A way to manage the power of VirtualBox virtual machines via the MAAS webhook driver.

What is MAAS?

MAAS (Metal as a Service) is a tool to turns real servers into bare-metal cloud. With MAAS, you can automate server provisioning and installing OS remotely on both physical and virtual servers. MAAS.io for more information.

What is vboxpower?

vboxpower is a wrapper to enabling MAAS to manage VirtualBox virtual machines power directly. As you know, MAAS does not natively support VirtualBox power management. Before vboxpower, you had to use manual power type for VirtualBox machines, the process of starting/stopping virtual machines did manually but with vboxpower this process is done automatically. So to speak, the prophecy of the vboxpower is translating power commands between VirtualBox and MAAS.

How to install vboxpower:

Both MAAS and vboxpower are written in Python language.
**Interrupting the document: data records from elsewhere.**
Lemma wlp_gets {A} (f : S -> A) Q s : wlp (gets f) Q s <-> Q (f s) s.
Proof. done. Qed.

Lemma wlp_modify (f : S -> S) Q s : wlp (modify f) Q s <-> Q tt (f s).
Proof. done. Qed.

Lemma wlp_assertM (b : bool) (Q : unit -> S -> Prop) s : wlp (assertM b) Q s <-> (b = true -> Q tt s).
Proof. destruct b; cbn; [|done]. split; [done|]. intros H. by apply H. Qed.

Lemma wlp_unwrap {A} (o : option A) Q s : wlp (unwrap o) Q s <-> forall a, o = Some a -> Q a s.
Proof. destruct o as [a|]; cbn; [|done]. split; [by intros ? ? [= <-]|]. intros H. by apply H. Qed.

Lemma wlp_whenM (b : bool) m Q s : wlp (whenM b m) Q s <-> if b then wlp m Q s else Q tt s.
Proof. by destruct b. Qed.

Lemma wlp_if {A} (b : bool) (m1 m2 : ST S A) Q s :
  wlp (if b then m1 else m2) Q s <-> if b then wlp m1 Q s else wlp m2 Q s.
Proof. by destruct b. Qed.

Lemma wlp_some {A} (m : ST S A) Q s a s' : wlp m Q s -> m s = Some (a, s') -> Q a s'.
Proof. intros H E. unfold wlp in H. by rewrite E in H. Qed.
End wlp.

Create Rewrite HintDb wlp.
#[global] Hint Rewrite @wlp_ret @wlp_bind @wlp_get @wlp_gets @wlp_modify @wlp_assertM @wlp_unwrap @wlp_whenM : wlp.

(** ** Equality of routines

    Two routines are equal when they do the same from every state. *)
Record st_eq {S A} (m1 m2 : ST S A) : Prop := StEq { st_eq_at : forall s, m1 s = m2 s }.
Infix "≈" := st_eq (at level 70, no associativity) : stdpp_scope.

#[global] Instance st_eq_equivalence {S A} : Equivalence (@st_eq S A).
Proof.
  split; [done | by intros m1 m2 [H]; split; intros s; rewrite H |].
  intros m1 m2 m3 [H1] [H2]. split. intros s. by rewrite H1, H2.
Qed.

#[global] Instance bind_proper {S A B} :
  Proper (pointwise_relation A (@st_eq S B) ==> @st_eq S A ==> @st_eq S B) (mbind (M := ST S)).
Proof.
  intros f g Hf m1 m2 [Hm]. split. intros s. unfold mbind, st_bind. rewrite Hm.
  destruct (m2 s) as [[a s']|]; [apply Hf | done].
Qed.

#[global] Instance wp_proper {S A} :
  Proper (@st_eq S A ==> eq ==> eq ==> iff) wp.
Proof. intros m1 m2 [H] Q ? <- s ? <-. unfold wp. by rewrite H. Qed.

Lemma bind_ret_l {S A B} (a : A) (f : A -> ST S B) : (mret a ≫= f) ≈ f a.
Proof. by split. Qed.

Lemma bind_ret_r {S A} (m : ST S A) : (a ← m; mret a) ≈ m.
Proof. split. intros s. unfold mbind, st_bind. by destruct (m s) as [[a s']|]. Qed.

Lemma bind_unit {S} (m : ST S unit) : (m;; mret tt) ≈ m.
Proof. split. intros s. unfold mbind, st_bind. by destruct (m s) as [[[] s']|]. Qed.

Lemma bind_assoc {S A B C} (m : ST S A) (f : A -> ST S B) (g : B -> ST S C) :
  ((m ≫= f) ≫= g) ≈ (m ≫= (fun a => f a ≫= g)).
Proof. split. intros s. unfold mbind, st_bind. by destruct (m s) as [[a s']|]. Qed.

(** Flatten nested binds and drop the binds of returned values. *)
Ltac st_norm := repeat first [setoid_rewrite bind_assoc | setoid_rewrite bind_ret_l]; cbv beta iota.

(** The body of a loop for each element in turn. *)
Fixpoint for_each {S A} (f : A -> ST S unit) (l : list A) : ST S unit :=
  match l with
  | [] => mret tt
  | a :: l => f a;; for_each f l
  end.

Lemma for_each_app {S A} (f : A -> ST S unit) l k :
  for_each f (l ++ k) ≈ (for_each f l;; for_each f k).
Proof.
  induction l as [|a l IH]; cbn; [done|].
  rewrite bind_assoc. f_equiv. intros ?. apply IH.
Qed.

Lemma for_each_map {S A B} (g : A -> B) (f : B -> ST S unit) l :
  for_each f (g <$> l) ≈ for_each (fun a => f (g a)) l.
Proof. induction l as [|a l IH]; cbn; [done|]. f_equiv. intros ?. apply IH. Qed.

(** ** What a routine leaves alone

    [keeps f m]: when [m] returns, [f] of the state is what it was. *)
Definition keeps {S A B} (f : S -> B) (m : ST S A) : Prop :=
  forall s, match m s with Some (_, s') => f s' = f s | None => True end.

Create HintDb keeps.

Section keeps.
Context {S B : Type} (f : S -> B).

Lemma keeps_ret {A} (a : A) : keeps f (mret a).
Proof. by intros s. Qed.

Lemma keeps_bind {A C} (m : ST S A) (g : A -> ST S C) :
  keeps f m -> (forall a, keeps f (g a)) -> keeps f (m ≫= g).
Proof.
  intros Hm Hg s. specialize (Hm s). unfold mbind, st_bind.
  destruct (m s) as [[a s']|]; [|done]. specialize (Hg a s').
  destruct (g a s') as [[? ?]|]; [|done]. by rewrite Hg.
Qed.
(* ===== verification/Types.v ===== *)
(** The broker's data: the structures of lib/mosquitto_internal.h and
    src/mosquitto_broker.h.  Heap objects that several structures point to
    (contexts, stored messages, subscription nodes, ACL users) have an address
    and live in the maps of [mosquitto_db]; an absent key is freed memory, so a
    lookup that fails is a dangling pointer and faults. *)

From S2P Require Export Packet.
#[local] Open Scope Z_scope.

(** * Enumerations (lib/mosquitto_internal.h) *)

Inductive mosquitto_msg_direction := mosq_md_in | mosq_md_out.

Inductive mosquitto_msg_state :=
| mosq_ms_invalid
| mosq_ms_publish_qos0
| mosq_ms_publish_qos1
| mosq_ms_wait_for_puback
| mosq_ms_publish_qos2
| mosq_ms_wait_for_pubrec
| mosq_ms_resend_pubrel
| mosq_ms_wait_for_pubrel
| mosq_ms_resend_pubcomp
| mosq_ms_wait_for_pubcomp
| mosq_ms_send_pubrec
| mosq_ms_queued.

Inductive mosquitto_client_state :=
| mosq_cs_new
| mosq_cs_connected
| mosq_cs_disconnecting
| mosq_cs_connect_async
| mosq_cs_connect_pending
| mosq_cs_connect_srv
| mosq_cs_disconnect_ws
| mosq_cs_disconnected
| mosq_cs_socks5_new
| mosq_cs_socks5_start
| mosq_cs_socks5_request
| mosq_cs_socks5_reply
| mosq_cs_socks5_auth_ok
| mosq_cs_socks5_userpass_reply
| mosq_cs_socks5_send_userpass
| mosq_cs_expiring.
So, you don't need another language to run vboxpower.

Prerequisites:

  1. VirtualBox 6+ installed and running.
  2. VirtualBox SDK https://www.virtualbox.org/wiki/Downloads
  3. VirtualBox Extension Pack to support PXE boot.

VirtualBox SDK installation tips:

Download and extract VirtualBox SDK and run the following command.

sudo VBOX_INSTALL_PATH=/usr/lib/virtualbox python3 vboxapisetup.py install

Get started:

To deploy vboxpower, you need python3-pip to install the required packages.

The deploy script creates systemd service and copies vboxpower.py to /opt/maas/vboxpower directory.

After deployment, the deploy script starts the vboxpower service.

sudo apt update && sudo apt install -y python3-pip python3
sudo ./deploy

Test vboxpower:

The vboxpower is listening on port 5241/tcp on all interfaces.

You should be able to see the list of available VirtualBox virtual machines with curl command.

curl 192.168.56.1:5241
{
  "machines": [
    {
      "links": {
        "off": "/pfsense/off",
        "on": "/pfsense/on",
        "status": "/pfsense/status"
      },
      "name": "pfsense",
      "status": "running"
    },
    {
      "links": {
        "off": "/maas/off",
        "on": "/maas/on",
        "status": "/maas/status"
      },
      "name": "maas",
      "status": "running"
    }
  ]
}

Integration with MAAS:

Each virtual machine exposes three endpoints that are used for vm power management.

  • http://HOST_IP:5241/VM_NAME/on
  • http://HOST_IP:5241/VM_NAME/off
  • http://HOST_IP:5241/VM_NAME/status

Use these endpoints on MAAS Webhook power URI, respectively.

I have tested the process on Ubuntu 20.04, MAAS 3.0, and VirtualBox 6.1.16 completely.

Other versions should be work without problem.

demo

Recommended Architecture

If you want to deploy MAAS inside a virtual machine as well, I recommend you to make an environment like the following architecture. In this architecture, you need two virtual machines to create the MAAS stack. The former is a firewall which I suggest use pfSense, OpenWrt, Ubuntu (MASQUERADE), and the latter is a virtual machine that the MAAS is deployed on that. In addition to these essential virtual machines, create target virtual machines, the machines that you want to be deployed by the MAAS platform.

vboxpower architecture

The PURPLE path shows the path of the way the MAAS machine accesses the internet.

The RED path shows the path of power management of the target machine.

The GREEN path shows the path of how the MAAS deploys the target machine.

The YELLOW path shows the path of the way the target machine accesses the internet.

How to contribute:

All contributions are welcomed. If you find any bugs, please file an issue.